Le procureur général Avichai Mandelblit a annoncé jeudi dernier les charges retenues contre Netanyahu dans trois affaires de corruption. Une heure plus tard, le Premier ministre a tenu une conférence de presse au cours de laquelle il a accusé les procureurs de chercher à l’évincer du pouvoir en utilisant de fausses accusations de corruption dans une « tentative de coup d’Etat ».

M. Netanyahu s’est juré de rester en fonction pendant qu’il combat les accusations criminelles, qui comprennent la corruption, la fraude et l’abus de confiance dans une des affaires et d’autres infractions et fraudes dans deux autres.

Deux scrutins, en avril et en septembre, n’ont pas permis de former un gouvernement élu – une première dans l’histoire politique israélienne. La Knesset a maintenant jusqu’au 11 décembre pour que les législateurs se mettent d’accord sur un député qui formera un gouvernement, sinon le Parlement sera dissous et des élections seront organisées pour la troisième fois, probablement en mars.

Le procureur général Avichai Mandelblit tient une conférence de presse au ministère de la Justice à Jérusalem annonçant sa décision d’inculper le Premier ministre Benjamin Netanyahu, le 21 novembre 2019. (Hadas Parush/FLASH90)

Comme Netanyahu du Likud et Gantz de Kakhol lavan n’ont pas réussi à former un gouvernement à la suite des élections du 17 septembre, on a émis l’hypothèse qu’un autre candidat, comme Gideon Saar député du Likud ou Edelstein lui-même, utiliserait la période allant jusqu’au 11 décembre pour recueillir les 61 signatures des députés qui auraient pour mission de constituer une coalition.

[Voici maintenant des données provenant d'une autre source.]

(** [free_skbs], [module_put], [dev_put] and the end of the memory. *)
Lemma release_ok r L B H U s a q m F : inv r L ({[a]} ∪ B) H U s → ns_heap s !! a = Some q → q_refcnt q = 0 →
  a ∉ B → a ∉ L → a ∉ U → a ∉ F → a ∉ nd_hash (ns_dev s) →
  settles (λ _, module_put m ;;; dev_put ;;; free_skbs a ;;; modify (λ s, with_heap (delete a (ns_heap s)) s)) s
    (λ _ s', inv r L B H U s' ∧ quiet L B F s s' ∧ ns_heap s' !! a = None).
Proof.
  intros I Ha Hr HB HL HU HF Hh. do 2 apply settles_modify. match goal with |- settles _ ?s1 _ => set (s1' := s1) end.
  assert (calms s s1') as Hc1 by by apply calms_eq.
  eapply settles_bind; [apply free_skbs_calm; by exists q|]. intros [] s2 Hc2.
  assert (calms s s2) as Hc by by etrans. destruct (calms_lookup _ _ _ _ Hc Ha) as (q2 & Ha2 & Hq2).
  assert (inv r L ({[a]} ∪ B) H U s2) as I2 by by eapply inv_calms.
  eapply (settles_done _ _ tt); [done|]. set (s3 := with_heap (delete a (ns_heap s2)) s2).
  assert (q_refcnt q2 = 0) as Hr2 by (destruct Hq2 as (_ & _ & _ & _ & _ & _ & -> & _); done).
  assert (a ∉ nd_hash (ns_dev s2)) as Hh2 by (pose proof (cs_dev _ _ Hc) as Hd; injection Hd as _ _ _ _ _ _ _ _ _ ->; done).
  assert (inv r L B H U s3) as I3 by (by eapply (inv_delete _ _ _ _ _ s2 s3 a q2)).
  assert (∀ x, x ≠ a → ns_heap s3 !! x = ns_heap s2 !! x) as Hl by (intros; simpl; by rewrite lookup_delete_ne).
  split_and!; [done| |simpl; apply lookup_delete_eq].
  eapply quiet_trans; [by apply quiet_calms|]. split; [split| | |].
  - intros x v Hx Hin. exists v. rewrite Hl; [done|]. intros ->. tauto.
  - intros x v v' Hx Hx' HxL. rewrite Hl in Hx' by (intros ->; tauto). by simplify_eq.
  - intros x v Hx _. left. exists v. split; [|done]. destruct (decide (x = a)) as [->|]; [|by rewrite Hl in Hx].
    simpl in Hx. by rewrite lookup_delete_eq in Hx.
  - done.
  - done.
  - unfold live. simpl. rewrite (hsum_delete _ (ns_heap s2) a q2 Ha2). case_match; lia.
  - intros x Hx. simpl. destruct (decide (x = a)) as [->|]; [apply lookup_delete_eq|by rewrite lookup_delete_ne].
Qed.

La Douzième chaîne a rapporté mardi que des négociations secrètes avaient lieu dans le but de parvenir à un accord sur un gouvernement d’unité malgré l’impasse politique. Les grandes lignes de l’ébauche qui serait discutée impliquent que Netanyahu serait Premier ministre pendant plusieurs mois, puis un membre de Kakhol lavan – probablement Gantz – prendrait la relève pendant deux ans, après quoi un candidat du Likud prendrait la relève pour le restant du mandat.

Cependant, Yedioth Ahronoth a rapporté que Netanyahu avait rejeté cette offre parce que Kakhol lavan ne voulait pas lui accorder l’immunité des poursuites dans les trois affaires de corruption.

Yaalon est à la tête du parti Telem, qui s’est associé au parti de Gantz Hossen LeYisrael et à Yesh Atid de Yair Lapid pour former Kakhol lavan, avant le premier tour des élections de cette année. Il est considéré comme étant plus à droite sur l’échiquier politique que la plupart des membres de l’alliance centriste. Ancien membre du Likud, Yaalon et Netanyahu se sont disputés en 2016, lorsque le Premier ministre l’a remplacé en tant que ministre de la Défense, remettant le poste au chef du parti Yisrael Beytenu, Avigdor Liberman, dans le cadre d’une coalition.